As professional designers we often get asked to fix structural or simple design mistakes that could have easily been avoided. After mulling it over, we decided to share – from our experience – some common design mistakes and recommend some simple solutions; so you don’t get stuck.
So, whether you are a young designer, design enthusiast or DIY practitioner, here’s to spreading knowledge! Enjoy the read and let us know if you’ve had any similar challenges.
Not Budgeting before Buying
The Mistake: Many people don’t realize how important it is to have a budget before buying, when designing a space. It is an investment and with any investment, it is important to spend wisely. The last thing you want is to get halfway into your project and realize you would go broke trying to complete it.
How to Avoid: Have a complete checklist of the actions you want to take and the products you intend to buy. Call artisans and vendors, do your research in finding the cost estimates for services and products. Finally, assign a cost for each service and product, not forgetting to include transportation, shipping costs and contingencies.
Not Working with Measurements
The Mistake: People often miss the fact that the most important part of designing is measuring your space and even creating a floor plan. Getting a visual of a potential space will help you see what you need and what furniture you can use in the existing space.
How to Avoid: Before you buy any furniture or even before you start making any plans for furnishing and decorating, you need to measure your space!

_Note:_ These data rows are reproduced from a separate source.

Lemma request_fields_no_body (ms : list (rstring * json)) b :
  has_key (u "Body") ms = false -> request_fields ms b = Ok b.
Proof.
  induction ms as [|[k v] ms IH]; intros Hk; [reflexivity|].
  unfold has_key in Hk. cbn [existsb fst] in Hk. apply orb_false_elim in Hk as [Hk1 Hk2].
  cbn [request_fields]. rewrite Hk1. apply IH, Hk2.
Qed.

Lemma static_fields_unknown (k : rstring) (v : json) (ms : list (rstring * json)) sc cs :
  rstring_eqb k (u "search_characters") = false -> rstring_eqb k (u "case_sensitive") = false ->
  static_fields ((k, v) :: ms) sc cs = static_fields ms sc cs.
Proof. intros H1 H2. cbn [static_fields]. rewrite H1, H2. reflexivity. Qed.

Lemma request_fields_unknown (k : rstring) (v : json) (ms : list (rstring * json)) b :
  rstring_eqb k (u "Body") = false ->
  request_fields ((k, v) :: ms) b = request_fields ms b.
Proof. intros H1. cbn [request_fields]. rewrite H1. reflexivity. Qed.

Lemma count_characters_json_decode `{UnicodeTables} (h : Hasher) (v w : json) :
  de_InputData v = de_InputData w -> count_characters_json h v = count_characters_json h w.
Proof. intros E. unfold count_characters_json. rewrite E. reflexivity. Qed.

Lemma count_characters_json_err `{UnicodeTables} (h : Hasher) (v : json) e :
  de_InputData v = Err e -> count_characters_json h v = Err (InvalidJsonInput e).
Proof. intros E. unfold count_characters_json. rewrite E. reflexivity. Qed.

(** X1: a member whose key is none of the fields of the structs, added
    to the top-level object, to the [request] object or to the
    [static_data] object, does not change what [count_characters]
    returns: the derived visitors skip unknown keys. *)
Theorem unknown_members_ignored `{UnicodeTables} (h : Hasher) (k : rstring) (v : json)
  (top1 top2 ms1 ms2 : list (rstring * json)) :
  (rstring_eqb k (u "request") = false -> rstring_eqb k (u "static_data") = false ->
   count_characters_json h (JObject (top1 ++ (k, v) :: top2))
   = count_characters_json h (JObject (top1 ++ top2)))
  /\ (rstring_eqb k (u "Body") = false ->
   count_characters_json h (JObject (top1 ++ (u "request", JObject (ms1 ++ (k, v) :: ms2)) :: top2))
   = count_characters_json h (JObject (top1 ++ (u "request", JObject (ms1 ++ ms2)) :: top2)))
  /\ (rstring_eqb k (u "search_characters") = false -> rstring_eqb k (u "case_sensitive") = false ->
   count_characters_json h (JObject (top1 ++ (u "static_data", JObject (ms1 ++ (k, v) :: ms2)) :: top2))
   = count_characters_json h (JObject (top1 ++ (u "static_data", JObject (ms1 ++ ms2)) :: top2))).
Proof.
  split; [|split].
  - intros H1 H2. apply count_characters_json_decode. unfold de_InputData.
    rewrite !input_fields_app.
    destruct (input_fields top1 None None) as [[rq sd]|e]; [|reflexivity].
    cbn [res_bind]. rewrite input_fields_unknown by assumption. reflexivity.
  - intros H1. apply count_characters_json_decode, de_input_request_congr.
    unfold de_RequestData. rewrite !request_fields_app.
    destruct (request_fields ms1 None) as [b|e]; [|reflexivity].
    cbn [res_bind]. rewrite request_fields_unknown by assumption. reflexivity.
  - intros H1 H2. apply count_characters_json_decode, de_input_static_congr.
    unfold de_StaticData. rewrite !static_fields_app.
    destruct (static_fields ms1 None None) as [[sc cs]|e]; [|reflexivity].
    cbn [res_bind]. rewrite static_fields_unknown by assumption. reflexivity.
Qed.

Lemma unknown_members_ignored_witness :
  let top1 := [(u "request", JObject [(u "Body", JString (u "Hello"))])] in
  let ms := [(u "search_characters", JString (u "lo"))] in
  (count_characters_json h7 (JObject (top1 ++ [(u "trace_id", JNumber (u "7"))]))
   = count_characters_json h7 (JObject (top1 ++ [])))
  /\ (count_characters_json h7
        (JObject ([] ++ (u "request", JObject ([] ++ [(u "Host", JNull); (u "Body", JString (u "Hello"))])) :: []))
      = count_characters_json h7
        (JObject ([] ++ (u "request", JObject ([] ++ [(u "Body", JString (u "Hello"))])) :: [])))
  /\ (count_characters_json h7 (JObject (top1 ++ (u "static_data", JObject (ms ++ [(u "mode", JBool true)])) :: []))
      = count_characters_json h7 (JObject (top1 ++ (u "static_data", JObject (ms ++ [])) :: []))).
Proof.
  cbv zeta. split; [|split].
  - apply (unknown_members_ignored h7 (u "trace_id") (JNumber (u "7")) _ [] [] []);
      vm_compute; reflexivity.
  - apply (unknown_members_ignored h7 (u "Host") JNull [] [] [] _); vm_compute; reflexivity.
  - apply (unknown_members_ignored h7 (u "mode") (JBool true) _ [] _ []);
      vm_compute; reflexivity.
Defined.

(** X2: a payload whose top-level object has the key [request], or the
    key [static_data], twice is rejected, whatever the two values are. *)
Theorem duplicate_top_level_key_rejected `{UnicodeTables} (h : Hasher) (k : rstring) (v1 v2 : json)
  (ms1 ms2 ms3 : list (rstring * json)) :
  k = u "request" \/ k = u "static_data" ->
  exists e, count_characters_json h (JObject (ms1 ++ (k, v1) :: ms2 ++ (k, v2) :: ms3))
            = Err (InvalidJsonInput e).
Proof.
  intros Hk. cut (exists e, de_InputData (JObject (ms1 ++ (k, v1) :: ms2 ++ (k, v2) :: ms3)) = Err e).
  { intros [e He]. exists e. apply count_characters_json_err, He. }
  unfold de_InputData. rewrite input_fields_app.
  destruct (input_fields ms1 None None) as [[rq sd]|e]; [|eauto].
  cbn [res_bind].
  destruct Hk as [-> | ->]; cbn [input_fields]; rewrite rstring_eqb_refl.
  - destruct rq; [eauto|]. destruct (de_RequestData v1) as [x|e]; [|eauto]. cbn [res_bind].
    destruct (input_fields_dup_request (ms2 ++ (u "request", v2) :: ms3) x sd) as [e He].
    { rewrite has_key_app. apply orb_true_intro. right. cbn. reflexivity. }
    rewrite He. eauto.
  - change (rstring_eqb (u "static_data") (u "request")) with false. cbn iota.
    destruct sd; [eauto|]. destruct (de_option de_StaticData v1) as [x|e]; [|eauto]. cbn [res_bind].
    destruct (input_fields_dup_static (ms2 ++ (u "static_data", v2) :: ms3) rq x) as [e He].
    { rewrite has_key_app. apply orb_true_intro. right. cbn. reflexivity. }
    rewrite He. eauto.
Qed.

Lemma duplicate_top_level_key_rejected_witness :
  exists e, count_characters_json h7
    (JObject ([(u "request", JObject [(u "Body", JString (u "a"))])]
              ++ (u "static_data", JNull) :: [] ++ (u "static_data", JNull) :: []))
    = Err (InvalidJsonInput e).
Proof.
  apply (duplicate_top_level_key_rejected h7 (u "static_data") JNull JNull _ [] []). right. reflexivity.
Defined.

(** X3: an input without a [request] member, or whose [request] object
    has no [Body], is rejected. *)
Theorem missing_fields_rejected `{UnicodeTables} (h : Hasher)
  (top1 top2 rms : list (rstring * json)) :
  (has_key (u "request") (top1 ++ top2) = false ->
   exists e, count_characters_json h (JObject (top1 ++ top2)) = Err (InvalidJsonInput e))
  /\ (has_key (u "Body") rms = false -> has_key (u "request") top1 = false ->
   exists e, count_characters_json h (JObject (top1 ++ (u "request", JObject rms) :: top2))
             = Err (InvalidJsonInput e)).
Proof.
  split.
  - intros Hk. cut (exists e, de_InputData (JObject (top1 ++ top2)) = Err e).
    { intros [e He]. exists e. apply count_characters_json_err, He. }
    unfold de_InputData.
    destruct (input_fields (top1 ++ top2) None None) as [[rq sd]|e] eqn:E; [|eauto].
    rewrite (input_fields_keeps_request _ _ _ Hk rq sd E). cbn. eauto.
  - intros Hb Hk.
    cut (exists e, de_InputData (JObject (top1 ++ (u "request", JObject rms) :: top2)) = Err e).
    { intros [e He]. exists e. apply count_characters_json_err, He. }
    unfold de_InputData. rewrite input_fields_app.
    destruct (input_fields top1 None None) as [[rq sd]|e] eqn:E; [|eauto].
    rewrite (input_fields_keeps_request _ _ _ Hk rq sd E).
    cbn [res_bind input_fields]. rewrite rstring_eqb_refl.
    cbn [de_RequestData]. rewrite (request_fields_no_body rms None Hb). cbn. eauto.
Qed.

Lemma missing_fields_rejected_witness :
  (exists e, count_characters_json h7
     (JObject ([(u "Request", JObject [(u "Body", JString (u "a"))])] ++ []))
     = Err (InvalidJsonInput e))
  /\ (exists e, count_characters_json h7
     (JObject ([] ++ (u "request", JObject [(u "body", JString (u "a"))]) :: []))
     = Err (InvalidJsonInput e)).
Proof.
  split.
  - apply (missing_fields_rejected h7 _ [] []). vm_compute. reflexivity.
  - apply (missing_fields_rejected h7 [] [] _); vm_compute; reflexivity.
Defined.

(** ** Counting over a concatenated body *)

(** The same input with another body. *)
Definition with_body (d : InputData) (b : rstring) : InputData :=
  {| request := {| body := b |}; static_data := static_data d |}.

Lemma to_lowercase_from_no_sigma `{UnicodeTables} (before s : rstring) :
  ~ In CAPITAL_SIGMA s -> to_lowercase_from before s = flat_map push_lower s.
Proof.
  revert before. induction s as [|c s IH]; intros before Hs; [reflexivity|].
  cbn [to_lowercase_from flat_map].
  assert (Hc : c <> CAPITAL_SIGMA) by (intros ->; apply Hs; left; reflexivity).
  rewrite (proj2 (Z.eqb_neq c CAPITAL_SIGMA) Hc), IH; [reflexivity|].
  intros Hin. apply Hs. right. exact Hin.
Qed.

Lemma matches_in_set_app (t s1 s2 : rstring) :
  matches_in_set t (s1 ++ s2) = (matches_in_set t s1 + matches_in_set t s2)%nat.
Proof. unfold matches_in_set. rewrite List.filter_app, length_app. reflexivity. Qed.

Lemma matches_in_set_le (t s : rstring) : (matches_in_set t s <= length s)%nat.
Proof. apply filter_length_le. Qed.

Lemma search_text_app `{UnicodeTables} (d : InputData) (b1 b2 : rstring) :
  (case_sensitive_of d = true \/ ~ In CAPITAL_SIGMA (b1 ++ b2)) ->
  search_text_of (with_body d (b1 ++ b2))
  = search_text_of (with_body d b1) ++ search_text_of (with_body d b2).
Proof.
  intros Hc. unfold search_text_of, case_sensitive_of. cbn [with_body static_data request body].
  fold (case_sensitive_of d).
  destruct (case_sensitive_of d) eqn:Ecs; [reflexivity|].
  destruct Hc as [Hc|Hs]; [discriminate|].
  unfold to_lowercase.
  assert (H1 : ~ In CAPITAL_SIGMA b1) by (intros Hin; apply Hs, in_or_app; left; exact Hin).
  assert (H2 : ~ In CAPITAL_SIGMA b2) by (intros Hin; apply Hs, in_or_app; right; exact Hin).
  rewrite (to_lowercase_from_no_sigma _ _ Hs), (to_lowercase_from_no_sigma _ _ H1),
    (to_lowercase_from_no_sigma _ _ H2), flat_map_app.
  reflexivity.
Qed.

(** X4: the count of a body [b1 ++ b2] is the count of [b1] plus the
    count of [b2], with the same configuration, when the comparison is
    case-sensitive or when no capital sigma (whose lowercase form
    depends on its neighbours) occurs, and the normalized body is below
    [2^31] chars so that no count wraps around. *)
Theorem count_additive `{UnicodeTables} (h : Hasher) (d : InputData) (b1 b2 : rstring)
  (r1 r2 r12 : CharacterReport) :
  (case_sensitive_of d = true \/ ~ In CAPITAL_SIGMA (b1 ++ b2)) ->
  Z.of_nat (length (search_text_of (with_body d (b1 ++ b2)))) < 2 ^ 31 ->
  count_characters_data h (with_body d b1) = Ok r1 ->
  count_characters_data h (with_body d b2) = Ok r2 ->
  count_characters_data h (with_body d (b1 ++ b2)) = Ok r12 ->
  count r12 = count r1 + count r2.
Proof.
  intros Hc Hlen E1 E2 E12.
  apply count_characters_data_ok in E1 as [_ ->], E2 as [_ ->], E12 as [_ ->].
  cbn [count].
  assert (Ht : forall b, target_chars_of (with_body d b) = target_chars_of d) by reflexivity.
  rewrite !Ht. rewrite search_text_app in Hlen |- * by exact Hc.
  rewrite length_app in Hlen. rewrite matches_in_set_app.
  pose proof (matches_in_set_le (target_chars_of d) (search_text_of (with_body d b1))).
  pose proof (matches_in_set_le (target_chars_of d) (search_text_of (with_body d b2))).
  rewrite !as_i32_small by lia. lia.
Qed.

Lemma count_additive_witness :
  let d := {| request := {| body := [] |}; static_data := None |} in
  (case_sensitive_of d = true \/ ~ In CAPITAL_SIGMA (u "Hello" ++ u " World"))
  /\ Z.of_nat (length (search_text_of (with_body d (u "Hello" ++ u " World")))) < 2 ^ 31
  /\ count_characters_data h7 (with_body d (u "Hello")) = Ok {| count := 2; characters := default_vowels |}
  /\ count_characters_data h7 (with_body d (u " World")) = Ok {| count := 1; characters := default_vowels |}
  /\ count_characters_data h7 (with_body d (u "Hello" ++ u " World"))
     = Ok {| count := 3; characters := default_vowels |}
  /\ 3 = 2 + 1.
Proof.
  cbv zeta. assert (Hs : ~ In CAPITAL_SIGMA (u "Hello" ++ u " World"))
    by (vm_compute; intros Hin; repeat destruct Hin as [Hin|Hin]; discriminate Hin || exact Hin).
  split; [right; exact Hs|]. split; [vm_compute; reflexivity|].
  split; [vm_compute; reflexivity|]. split; [vm_compute; reflexivity|].
  split; [vm_compute; reflexivity|].
  exact (count_additive h7 {| request := {| body := [] |}; static_data := None |}
           (u "Hello") (u " World") _ _ _ (or_intror Hs) (eq_refl _) (eq_refl _) (eq_refl _) (eq_refl _)).
Defined.

(** ** The default configuration on ASCII text *)

Lemma ascii_vowel_rows (c : Z) :
  0 <= c < 128 ->
  List.filter (fun x => existsb (Z.eqb x) (to_lowercase default_vowels)) (push_lower c)
  = if existsb (Z.eqb c) default_vowels then push_lower c else [].
Proof.
  intros Hc.
  assert (Hall : forallb (fun n => let c := Z.of_nat n in
     rstring_eqb
       (List.filter (fun x => existsb (Z.eqb x) (to_lowercase default_vowels)) (push_lower c))
       (if existsb (Z.eqb c) default_vowels then push_lower c else []))
     (seq 0 128) = true) by (vm_compute; reflexivity).
  rewrite forallb_forall in Hall.
  specialize (Hall (Z.to_nat c)). rewrite Z2Nat.id in Hall by lia.
  apply rstring_eqb_true, Hall, in_seq. lia.
Qed.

Measure everything once and save the measurements for easy reference when you are shopping later on. During Shopping, measure furniture and soft furnishing, compare these measurements with previous measurements of the space and make sure it can fit into the space before buying. This comes back to another important design rule — scale. Measuring will help prevent items from being too small or too big for your space.

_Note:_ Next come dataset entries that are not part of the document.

(** ** web/task_scheduler.py *)

(** X28.  The output kept of a task is bounded.  After [_append_line] on a
    known task its lines are the last ones of the old lines followed by
    the new line, never more than 2000, the new line last; the other
    fields of the task and the other tasks are untouched, and an unknown
    task id changes nothing. *)
Theorem append_line_keeps_last_2000 (tid line : string)
        (_runtime : gmap string TaskScheduler.TaskRuntime) :
  (_runtime !! tid = None ->
   TaskScheduler._append_line tid line _runtime = _runtime)
  /\ (forall rt, _runtime !! tid = Some rt ->
        exists rt' dropped,
          TaskScheduler._append_line tid line _runtime !! tid = Some rt'
          /\ (dropped ++ TaskScheduler.lines rt'
              = TaskScheduler.lines rt ++ [line])%list
          /\ (length (TaskScheduler.lines rt') <= 2000)%nat
          /\ last (TaskScheduler.lines rt') = Some line
          /\ TaskScheduler.running rt' = TaskScheduler.running rt
          /\ TaskScheduler.last_status rt' = TaskScheduler.last_status rt)
  /\ (forall other, other <> tid ->
        TaskScheduler._append_line tid line _runtime !! other
        = _runtime !! other).
Proof.
  unfold TaskScheduler._append_line. split; [| split].
  - intros ->. reflexivity.
  - intros rt ->. cbv zeta.
    set (appended := (TaskScheduler.lines rt ++ [line])%list).
    assert (Hlen : length appended = S (length (TaskScheduler.lines rt)))
      by (unfold appended; rewrite length_app; simpl; lia).
    rewrite lookup_insert_eq.
    destruct (Nat.ltb_spec 2000 (length appended)) as [Hlong | Hshort];
      eexists.
    + exists (firstn (length appended - 2000) appended).
      split; [reflexivity |]. cbn [TaskScheduler.lines TaskScheduler.running
                                    TaskScheduler.last_status].
      unfold TaskScheduler.last_lines.
      split; [apply firstn_skipn |].
      split; [rewrite length_skipn; lia |].
      split; [| split; reflexivity].
      unfold appended at 2.
      rewrite skipn_app.
      replace (length appended - 2000 - length (TaskScheduler.lines rt))%nat
        with 0%nat by lia.
      cbn [skipn]. apply last_snoc.
    + exists []. split; [reflexivity |].
      cbn [TaskScheduler.lines TaskScheduler.running
             TaskScheduler.last_status].
      split; [reflexivity |]. split; [lia |].
      split; [apply last_snoc | split; reflexivity].
  - intros other Hne. destruct (_runtime !! tid); [| reflexivity].
    now apply lookup_insert_ne.
Qed.

(** ** config.py *)

Section Settings.
Context {F : Type} (int_ : string -> option Z) (float_ : string -> option F)
        (environ : gmap string string).

Lemma stripped_not_blank key :
  Config.stripped environ key <> Some "".
Proof.
  unfold Config.stripped. cbv zeta.
  destruct (Str.strip (Config.get environ key "")) eqn:Hs; cbn;
    [discriminate |].
  intros H. injection H as H. discriminate.
Qed.

Lemma notify_mode_values :
  Config.notify_mode environ = "digest"
  \/ Config.notify_mode environ = "per_item".
Proof.
  unfold Config.notify_mode. cbv zeta.
  match goal with
  | |- context [String.eqb ?m "digest" || String.eqb ?m "per_item"] =>
      destruct (String.eqb_spec m "digest") as [-> | _];
      [left; reflexivity |];
      destruct (String.eqb_spec m "per_item") as [-> | _];
      [right; reflexivity | left; reflexivity]
  end.
Qed.

(** X29.  The configuration read from the environment is well formed.
    [from_env] raises its [RuntimeError] when the API key is blank and
    neither [DRY_RUN] nor [AI_DISABLED] is set, before anything else is
    read; and a configuration it returns has a key or one of the two
    switches, a look-back, a batch size and page budgets of at least 1,
    a threshold of at least 0, the notify mode [digest] or [per_item],
    and optional texts that are absent rather than blank. *)
Theorem from_env_config_is_well_formed :
  (Str.strip (Config.get environ "AI_API_KEY" "") = "" ->
   Config._parse_bool (environ !! "DRY_RUN") false = false ->
   Config._parse_bool (environ !! "AI_DISABLED") false = false ->
   exists e, Config.from_env int_ float_ environ = Raise e)
  /\ forall cfg,
       Config.from_env int_ float_ environ = Ok cfg ->
       (Str.truthy (Config.ai_api_key cfg) = true
        \/ Config.dry_run cfg = true \/ Config.ai_disabled cfg = true)
       /\ 1 <= Config.days_lookback cfg
       /\ 1 <= Config.batch_size cfg
       /\ 1 <= Config.max_pages_total cfg
       /\ 1 <= Config.max_pages_per_category cfg
       /\ 0 <= Config.adaptive_delay_threshold_pages cfg
       /\ (Config.feishu_notify_mode cfg = "digest"
           \/ Config.feishu_notify_mode cfg = "per_item")
       /\ Config.run_id_override cfg <> Some ""
       /\ Config.keywords_label cfg <> Some ""
       /\ Config.webui_public_url cfg <> Some ""
       /\ Config.feishu_card_image_url cfg <> Some "".
Proof.
  split.
  - intros Hkey Hdry Hoff. unfold Config.from_env. cbv zeta.
    rewrite Hkey, Hdry, Hoff. cbn. eauto.
  - intros cfg. unfold Config.from_env. cbv zeta.
    destruct (negb (Str.truthy (Str.strip (Config.get environ "AI_API_KEY" "")))
              && negb (Config._parse_bool (environ !! "DRY_RUN") false
                       || Config._parse_bool (environ !! "AI_DISABLED") false))
      eqn:Hguard; [discriminate |].
    destruct (Config.float_of float_ environ "LOOP_DELAY" "1");
      [| discriminate].
    destruct (Config.float_of float_ environ "AI_TEMPERATURE" "0.5");
      [| discriminate].
    destruct (Config.float_of float_ environ "DELAY_INCREMENT_SECONDS" "1");
      [| discriminate].
    destruct (Config.float_of float_ environ "MAX_LOOP_DELAY_SECONDS" "10");
      [| discriminate].
    intros H. injection H as <-. cbn.
    split.
    { apply andb_false_iff in Hguard as [Hk | Hs].
      - left. now apply negb_false_iff.
      - apply negb_false_iff, orb_true_iff in Hs. tauto. }
    repeat split; try lia; try apply stripped_not_blank.
    apply notify_mode_values.
Qed.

Styling Bulky Furniture in a Small Space
The Mistake: Styling a small sized space can be a bit of a challenge even for professional designers. Without guidance, a DIY design of a small space can go wrong in many directions. It is important to know that bulky furniture have no business being in a small space, they take up a lot of space and make the room look even smaller.
How to Avoid: In designing small spaces,simply opt for lighter furniture pieces instead of the bulky ones, to lift the space. Choose color palettes that reflect light for walls, furniture and soft furnishings. Using suspended shelves as opposed to standing shelves can also give more room for leg space which contributes to making the room look bigger.
The Mistake: Yes, there was a day when matching furniture sets were all the rage, but that is definitely not the case now. While furniture items tend to be sold as sets in retail, sometimes this dulls the charisma of a space. It can actually make your space look and feel like a catalog, more than a lived-in place.
How to Avoid: Avoid matching everything. A space needs variety in order to feel inviting and comfortable. In terms of color, this usually means two or three tones used in different amounts and in different ways. You can also play with a single accent color using various different hues.
Not Incorporating Empty Spaces
The Mistake: Design theory promotes the use of negative space (empty space) for elegance and ensuring a quality user experience. Sadly, many people consider empty space wasted space. They think it could be used to house more visual elements. When every space contains something to look at, sensory overload occurs and the eye drifts aimlessly without noticing individual objects.
How to Avoid: The concept of negative space pervades all aspects of design, whether in art, architecture or interior design. One of the main advantages of negative space is its ability to eliminate distractions from an outstanding feature and to enhance its effect. Standing back and viewing a room from where it’s most frequently seen can often reveal how an empty space could be used to highlight something you’d like to show off.
Placing Furniture Against the Wall
The Mistake: This is a common error that many homemakers end up making, perhaps because it seems like the logical thing to do to place cupboards, chairs and couches against the wall. However, although this might give the impression of opening up a room, it can actually ruin the feeling of openness because you’re left with space in the middle of the room that goes to waste.
How to Avoid: Placing chairs in the middle of the room can make the room cozier and make people feel more connected; a couch in a more central area of the room can be a focal point and look homelier than if it is shoved to the side and out of the way.
Choosing Looks Without Considering Function
The Mistake: It can be very easy to forget about functionality when buying furniture or soft furnishing that is aesthetically pleasing, unfortunately, not every beautiful product is highly functional or even functional at all. Designing functional living spaces means creating environments in which everything has its place and each function is accounted for.
How to Avoid: Before you buy something such as a sofa, a table or a lamp, don’t just look at its aspect. You must also take into consideration things like function or comfort. Take a minute to see if that sofa feels right when you sit on it or if that lamp is really what you need for your desk or reading corner.
Using Inadequate Lighting
The Mistake: Finding the right balance when it comes to lighting is difficult but also very important. You can easily use too much artificial light in a room or too little. Either way, the space won’t be comfortable. Relying on one source of lighting like a ceiling fixture, is never a good idea.
How to Avoid: Different types of lighting need to have different purposes: task lighting, ambient lighting and general lighting. Evaluating a space and deciding on what type of lighting it needs is an important design decision. In addition to a ceiling fixture, a room needs mid-level lighting for warmth and tasks like reading. Some spaces way benefit from ambient lighting that helps create a mood. Accent lights are important for highlighting special accessories or art.